*** Data records ***
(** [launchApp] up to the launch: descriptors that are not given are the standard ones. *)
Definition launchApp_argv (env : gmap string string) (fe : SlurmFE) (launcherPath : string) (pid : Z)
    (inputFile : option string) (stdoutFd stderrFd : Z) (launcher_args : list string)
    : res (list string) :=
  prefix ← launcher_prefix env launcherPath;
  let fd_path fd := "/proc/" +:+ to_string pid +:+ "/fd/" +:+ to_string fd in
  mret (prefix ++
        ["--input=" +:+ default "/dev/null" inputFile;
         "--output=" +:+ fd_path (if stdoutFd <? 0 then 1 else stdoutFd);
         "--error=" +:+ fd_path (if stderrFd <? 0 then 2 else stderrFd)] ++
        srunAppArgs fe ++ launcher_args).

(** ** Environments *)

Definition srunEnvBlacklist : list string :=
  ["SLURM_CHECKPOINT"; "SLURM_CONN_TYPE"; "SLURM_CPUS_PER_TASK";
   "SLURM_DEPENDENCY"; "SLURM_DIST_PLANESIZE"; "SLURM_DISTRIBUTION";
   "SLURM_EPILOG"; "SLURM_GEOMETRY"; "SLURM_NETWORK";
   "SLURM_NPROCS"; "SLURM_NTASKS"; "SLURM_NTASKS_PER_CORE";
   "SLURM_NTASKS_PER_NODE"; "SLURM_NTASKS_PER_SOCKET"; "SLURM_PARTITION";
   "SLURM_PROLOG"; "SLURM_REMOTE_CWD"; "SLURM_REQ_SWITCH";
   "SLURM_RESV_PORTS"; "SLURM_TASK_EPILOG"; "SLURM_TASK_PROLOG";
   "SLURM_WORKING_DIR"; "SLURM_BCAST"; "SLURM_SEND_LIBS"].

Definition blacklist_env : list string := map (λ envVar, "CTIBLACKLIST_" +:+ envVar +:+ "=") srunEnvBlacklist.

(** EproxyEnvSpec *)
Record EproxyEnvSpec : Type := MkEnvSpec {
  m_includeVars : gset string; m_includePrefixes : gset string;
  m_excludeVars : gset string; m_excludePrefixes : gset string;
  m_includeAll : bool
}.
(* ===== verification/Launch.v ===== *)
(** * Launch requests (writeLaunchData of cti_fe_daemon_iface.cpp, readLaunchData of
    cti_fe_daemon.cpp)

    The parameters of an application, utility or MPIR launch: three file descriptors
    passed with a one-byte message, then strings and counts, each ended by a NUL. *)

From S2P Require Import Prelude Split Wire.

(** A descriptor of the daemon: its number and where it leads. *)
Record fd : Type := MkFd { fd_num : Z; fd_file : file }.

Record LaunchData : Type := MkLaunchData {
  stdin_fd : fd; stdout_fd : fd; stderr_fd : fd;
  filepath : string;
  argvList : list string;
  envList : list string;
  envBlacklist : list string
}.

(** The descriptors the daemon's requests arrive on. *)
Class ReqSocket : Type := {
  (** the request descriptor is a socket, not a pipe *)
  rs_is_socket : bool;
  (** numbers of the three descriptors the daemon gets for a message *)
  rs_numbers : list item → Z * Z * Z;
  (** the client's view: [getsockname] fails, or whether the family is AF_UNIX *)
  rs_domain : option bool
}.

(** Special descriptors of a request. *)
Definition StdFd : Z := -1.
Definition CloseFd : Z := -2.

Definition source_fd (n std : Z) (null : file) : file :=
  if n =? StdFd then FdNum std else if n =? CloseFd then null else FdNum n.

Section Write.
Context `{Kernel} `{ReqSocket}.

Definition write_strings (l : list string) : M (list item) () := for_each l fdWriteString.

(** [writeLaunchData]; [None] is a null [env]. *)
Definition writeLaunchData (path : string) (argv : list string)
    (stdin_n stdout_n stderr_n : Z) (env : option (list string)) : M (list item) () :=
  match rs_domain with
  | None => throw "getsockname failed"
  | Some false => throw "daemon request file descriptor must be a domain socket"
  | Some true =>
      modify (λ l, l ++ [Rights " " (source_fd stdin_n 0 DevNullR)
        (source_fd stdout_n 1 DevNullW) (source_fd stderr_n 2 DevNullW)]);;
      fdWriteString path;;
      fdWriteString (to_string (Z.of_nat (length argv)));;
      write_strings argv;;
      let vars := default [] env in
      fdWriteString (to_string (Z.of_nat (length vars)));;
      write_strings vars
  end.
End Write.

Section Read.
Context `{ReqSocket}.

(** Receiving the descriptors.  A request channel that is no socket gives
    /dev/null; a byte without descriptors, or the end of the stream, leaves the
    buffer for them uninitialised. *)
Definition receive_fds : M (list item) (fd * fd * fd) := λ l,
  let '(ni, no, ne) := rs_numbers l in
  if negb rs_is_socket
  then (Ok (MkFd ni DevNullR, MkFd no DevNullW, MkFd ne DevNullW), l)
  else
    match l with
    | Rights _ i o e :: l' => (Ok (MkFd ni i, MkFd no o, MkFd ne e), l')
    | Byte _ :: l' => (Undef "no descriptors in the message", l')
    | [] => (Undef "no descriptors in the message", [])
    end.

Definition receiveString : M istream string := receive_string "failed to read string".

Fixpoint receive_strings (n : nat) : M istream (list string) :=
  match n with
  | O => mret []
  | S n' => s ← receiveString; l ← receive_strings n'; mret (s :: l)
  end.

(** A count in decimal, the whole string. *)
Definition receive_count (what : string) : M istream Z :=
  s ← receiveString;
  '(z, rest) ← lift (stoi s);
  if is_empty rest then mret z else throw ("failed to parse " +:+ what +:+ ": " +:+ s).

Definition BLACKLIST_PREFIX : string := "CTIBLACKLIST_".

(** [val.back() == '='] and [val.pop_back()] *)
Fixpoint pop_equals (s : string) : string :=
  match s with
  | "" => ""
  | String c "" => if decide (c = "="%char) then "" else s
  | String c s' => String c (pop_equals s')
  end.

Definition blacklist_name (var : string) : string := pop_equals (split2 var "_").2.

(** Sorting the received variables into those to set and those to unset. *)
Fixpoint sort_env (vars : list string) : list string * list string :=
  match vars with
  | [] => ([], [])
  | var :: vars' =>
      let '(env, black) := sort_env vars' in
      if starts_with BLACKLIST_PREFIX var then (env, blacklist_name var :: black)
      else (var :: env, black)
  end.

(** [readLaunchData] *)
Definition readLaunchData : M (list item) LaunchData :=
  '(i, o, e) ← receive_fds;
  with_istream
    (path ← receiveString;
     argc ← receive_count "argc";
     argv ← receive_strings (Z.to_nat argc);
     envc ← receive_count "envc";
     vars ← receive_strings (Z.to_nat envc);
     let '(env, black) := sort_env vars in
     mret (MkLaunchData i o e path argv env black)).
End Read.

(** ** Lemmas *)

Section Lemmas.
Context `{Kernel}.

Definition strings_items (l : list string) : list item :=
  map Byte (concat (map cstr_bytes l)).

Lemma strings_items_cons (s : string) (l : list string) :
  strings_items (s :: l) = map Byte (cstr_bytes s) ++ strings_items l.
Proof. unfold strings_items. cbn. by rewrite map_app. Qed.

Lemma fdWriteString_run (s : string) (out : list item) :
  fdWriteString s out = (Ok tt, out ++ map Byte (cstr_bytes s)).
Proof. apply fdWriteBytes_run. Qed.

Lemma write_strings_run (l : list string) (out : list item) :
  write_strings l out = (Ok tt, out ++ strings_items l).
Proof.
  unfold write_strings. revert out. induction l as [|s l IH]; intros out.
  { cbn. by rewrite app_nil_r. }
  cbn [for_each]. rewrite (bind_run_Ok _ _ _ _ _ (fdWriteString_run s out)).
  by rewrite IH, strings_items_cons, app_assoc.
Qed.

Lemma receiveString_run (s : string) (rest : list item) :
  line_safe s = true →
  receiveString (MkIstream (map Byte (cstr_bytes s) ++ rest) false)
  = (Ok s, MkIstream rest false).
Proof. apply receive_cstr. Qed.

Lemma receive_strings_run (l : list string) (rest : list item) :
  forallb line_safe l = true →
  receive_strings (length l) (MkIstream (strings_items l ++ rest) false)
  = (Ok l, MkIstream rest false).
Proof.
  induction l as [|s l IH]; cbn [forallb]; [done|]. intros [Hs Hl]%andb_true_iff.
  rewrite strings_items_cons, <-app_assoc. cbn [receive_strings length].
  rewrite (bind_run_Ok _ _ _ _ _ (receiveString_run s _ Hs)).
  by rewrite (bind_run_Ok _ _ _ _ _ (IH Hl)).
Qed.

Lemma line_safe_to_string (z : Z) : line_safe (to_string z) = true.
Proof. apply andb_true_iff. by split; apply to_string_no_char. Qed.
*** End of Data records ***
*** Data records ***
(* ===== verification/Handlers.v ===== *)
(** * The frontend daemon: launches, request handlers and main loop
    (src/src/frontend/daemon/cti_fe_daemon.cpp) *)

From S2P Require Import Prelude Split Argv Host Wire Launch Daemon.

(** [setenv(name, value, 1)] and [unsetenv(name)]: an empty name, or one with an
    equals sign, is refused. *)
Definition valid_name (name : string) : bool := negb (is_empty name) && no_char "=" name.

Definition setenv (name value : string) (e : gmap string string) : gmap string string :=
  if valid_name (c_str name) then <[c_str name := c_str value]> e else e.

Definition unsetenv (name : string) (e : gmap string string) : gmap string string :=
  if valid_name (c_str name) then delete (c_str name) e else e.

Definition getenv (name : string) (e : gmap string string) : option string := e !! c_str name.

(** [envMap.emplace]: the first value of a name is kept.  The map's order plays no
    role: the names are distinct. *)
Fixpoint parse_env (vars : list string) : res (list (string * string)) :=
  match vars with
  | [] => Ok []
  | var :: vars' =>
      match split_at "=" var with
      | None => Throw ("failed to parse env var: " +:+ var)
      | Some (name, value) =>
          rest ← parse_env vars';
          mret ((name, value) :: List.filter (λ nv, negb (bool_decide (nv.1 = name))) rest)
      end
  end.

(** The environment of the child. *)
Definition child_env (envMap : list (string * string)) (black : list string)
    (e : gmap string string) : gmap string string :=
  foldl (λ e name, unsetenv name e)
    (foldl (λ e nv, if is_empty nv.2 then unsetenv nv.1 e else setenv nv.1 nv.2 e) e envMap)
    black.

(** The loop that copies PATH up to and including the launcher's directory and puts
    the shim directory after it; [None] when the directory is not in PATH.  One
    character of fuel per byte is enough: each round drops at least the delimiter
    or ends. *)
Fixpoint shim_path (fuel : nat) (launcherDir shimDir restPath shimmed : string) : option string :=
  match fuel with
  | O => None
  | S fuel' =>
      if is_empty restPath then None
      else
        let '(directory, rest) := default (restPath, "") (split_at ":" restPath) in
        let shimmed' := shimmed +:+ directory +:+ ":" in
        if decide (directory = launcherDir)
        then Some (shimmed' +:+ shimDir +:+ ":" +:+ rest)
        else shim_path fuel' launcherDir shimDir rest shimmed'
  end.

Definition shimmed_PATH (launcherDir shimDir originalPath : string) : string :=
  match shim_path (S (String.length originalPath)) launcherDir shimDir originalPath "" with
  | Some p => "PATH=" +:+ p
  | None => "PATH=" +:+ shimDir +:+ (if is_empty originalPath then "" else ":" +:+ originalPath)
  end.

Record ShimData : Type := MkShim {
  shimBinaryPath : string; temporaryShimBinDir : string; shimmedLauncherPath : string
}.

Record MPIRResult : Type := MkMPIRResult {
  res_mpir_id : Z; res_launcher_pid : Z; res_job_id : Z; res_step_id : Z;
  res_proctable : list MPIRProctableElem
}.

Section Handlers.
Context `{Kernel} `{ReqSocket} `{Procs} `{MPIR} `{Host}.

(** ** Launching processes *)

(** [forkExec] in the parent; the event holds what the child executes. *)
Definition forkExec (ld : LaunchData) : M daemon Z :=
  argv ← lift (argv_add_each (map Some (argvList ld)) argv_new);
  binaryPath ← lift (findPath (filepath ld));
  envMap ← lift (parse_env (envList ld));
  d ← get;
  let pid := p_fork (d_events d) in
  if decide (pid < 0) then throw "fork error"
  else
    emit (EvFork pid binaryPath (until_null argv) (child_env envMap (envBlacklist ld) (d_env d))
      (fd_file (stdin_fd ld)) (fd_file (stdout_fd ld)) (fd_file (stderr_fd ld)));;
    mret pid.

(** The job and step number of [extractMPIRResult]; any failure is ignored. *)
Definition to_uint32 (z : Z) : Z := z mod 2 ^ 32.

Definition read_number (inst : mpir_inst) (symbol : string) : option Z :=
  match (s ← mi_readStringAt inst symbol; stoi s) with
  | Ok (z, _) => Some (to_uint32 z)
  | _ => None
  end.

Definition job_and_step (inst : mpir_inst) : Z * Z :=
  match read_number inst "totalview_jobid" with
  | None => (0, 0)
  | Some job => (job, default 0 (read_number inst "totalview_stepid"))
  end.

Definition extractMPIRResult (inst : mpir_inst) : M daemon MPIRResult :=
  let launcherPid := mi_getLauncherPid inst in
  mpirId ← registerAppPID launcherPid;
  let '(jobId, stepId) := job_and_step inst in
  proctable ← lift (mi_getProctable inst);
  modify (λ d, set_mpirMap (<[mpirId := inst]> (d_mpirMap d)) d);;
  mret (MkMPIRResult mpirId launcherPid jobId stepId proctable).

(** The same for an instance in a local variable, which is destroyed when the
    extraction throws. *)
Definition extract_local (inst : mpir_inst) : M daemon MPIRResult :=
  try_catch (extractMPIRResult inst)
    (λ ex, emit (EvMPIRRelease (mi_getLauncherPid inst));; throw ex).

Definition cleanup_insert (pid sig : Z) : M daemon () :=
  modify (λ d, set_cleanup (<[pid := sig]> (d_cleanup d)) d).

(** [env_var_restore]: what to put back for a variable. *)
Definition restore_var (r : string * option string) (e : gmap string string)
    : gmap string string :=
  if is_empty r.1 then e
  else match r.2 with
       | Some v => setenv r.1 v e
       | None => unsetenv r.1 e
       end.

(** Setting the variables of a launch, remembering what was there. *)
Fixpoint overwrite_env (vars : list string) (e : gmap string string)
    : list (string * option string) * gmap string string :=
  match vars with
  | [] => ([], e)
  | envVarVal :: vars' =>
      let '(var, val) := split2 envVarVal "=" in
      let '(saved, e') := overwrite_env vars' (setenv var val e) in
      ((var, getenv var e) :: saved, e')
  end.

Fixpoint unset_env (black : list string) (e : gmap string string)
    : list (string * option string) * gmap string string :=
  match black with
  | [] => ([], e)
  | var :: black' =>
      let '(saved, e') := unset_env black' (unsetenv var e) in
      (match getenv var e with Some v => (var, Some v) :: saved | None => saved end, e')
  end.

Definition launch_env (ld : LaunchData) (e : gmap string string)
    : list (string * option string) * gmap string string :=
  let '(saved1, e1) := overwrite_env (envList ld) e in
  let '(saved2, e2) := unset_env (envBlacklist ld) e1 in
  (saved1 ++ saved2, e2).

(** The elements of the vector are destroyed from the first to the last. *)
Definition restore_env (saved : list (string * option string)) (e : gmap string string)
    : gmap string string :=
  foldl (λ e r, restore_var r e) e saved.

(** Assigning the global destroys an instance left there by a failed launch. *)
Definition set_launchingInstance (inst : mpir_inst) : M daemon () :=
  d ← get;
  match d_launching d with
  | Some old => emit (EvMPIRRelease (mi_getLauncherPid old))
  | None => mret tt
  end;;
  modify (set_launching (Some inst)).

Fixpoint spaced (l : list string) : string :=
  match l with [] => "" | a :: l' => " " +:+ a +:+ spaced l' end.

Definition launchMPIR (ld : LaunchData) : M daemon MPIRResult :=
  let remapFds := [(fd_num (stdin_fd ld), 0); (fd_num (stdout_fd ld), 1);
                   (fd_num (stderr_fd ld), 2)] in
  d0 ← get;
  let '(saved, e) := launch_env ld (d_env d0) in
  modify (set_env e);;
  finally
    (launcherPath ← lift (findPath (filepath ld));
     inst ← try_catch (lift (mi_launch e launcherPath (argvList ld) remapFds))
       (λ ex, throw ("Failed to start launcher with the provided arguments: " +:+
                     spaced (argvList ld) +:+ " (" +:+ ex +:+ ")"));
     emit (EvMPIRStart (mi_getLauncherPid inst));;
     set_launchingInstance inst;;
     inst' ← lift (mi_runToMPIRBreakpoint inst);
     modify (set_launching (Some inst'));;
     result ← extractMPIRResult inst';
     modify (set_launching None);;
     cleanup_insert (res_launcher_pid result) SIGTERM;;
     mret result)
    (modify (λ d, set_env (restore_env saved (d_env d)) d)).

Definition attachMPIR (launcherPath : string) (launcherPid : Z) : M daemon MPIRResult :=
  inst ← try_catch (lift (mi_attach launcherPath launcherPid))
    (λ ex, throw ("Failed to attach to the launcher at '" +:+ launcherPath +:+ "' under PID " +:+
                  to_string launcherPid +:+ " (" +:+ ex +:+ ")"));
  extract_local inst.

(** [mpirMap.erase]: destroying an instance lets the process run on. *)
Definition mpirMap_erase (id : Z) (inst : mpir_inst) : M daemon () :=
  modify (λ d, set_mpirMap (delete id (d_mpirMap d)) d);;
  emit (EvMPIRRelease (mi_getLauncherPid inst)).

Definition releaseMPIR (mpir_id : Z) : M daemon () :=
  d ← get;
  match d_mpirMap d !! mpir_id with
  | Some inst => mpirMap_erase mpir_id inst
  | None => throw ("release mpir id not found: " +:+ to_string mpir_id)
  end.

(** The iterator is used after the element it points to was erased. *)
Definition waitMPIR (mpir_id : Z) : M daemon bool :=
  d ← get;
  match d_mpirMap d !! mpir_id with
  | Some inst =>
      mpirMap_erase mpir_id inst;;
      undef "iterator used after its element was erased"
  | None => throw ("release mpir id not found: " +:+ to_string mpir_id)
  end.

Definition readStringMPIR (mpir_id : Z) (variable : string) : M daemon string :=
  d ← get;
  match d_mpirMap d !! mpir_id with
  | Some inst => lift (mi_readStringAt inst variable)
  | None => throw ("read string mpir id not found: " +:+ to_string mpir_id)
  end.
*** End of Data records ***
- Description of the task: What lines above contain the word "back"? Return each such line.

- Response below:
(** [val.back() == '='] and [val.pop_back()] *)
(** [env_var_restore]: what to put back for a variable. *)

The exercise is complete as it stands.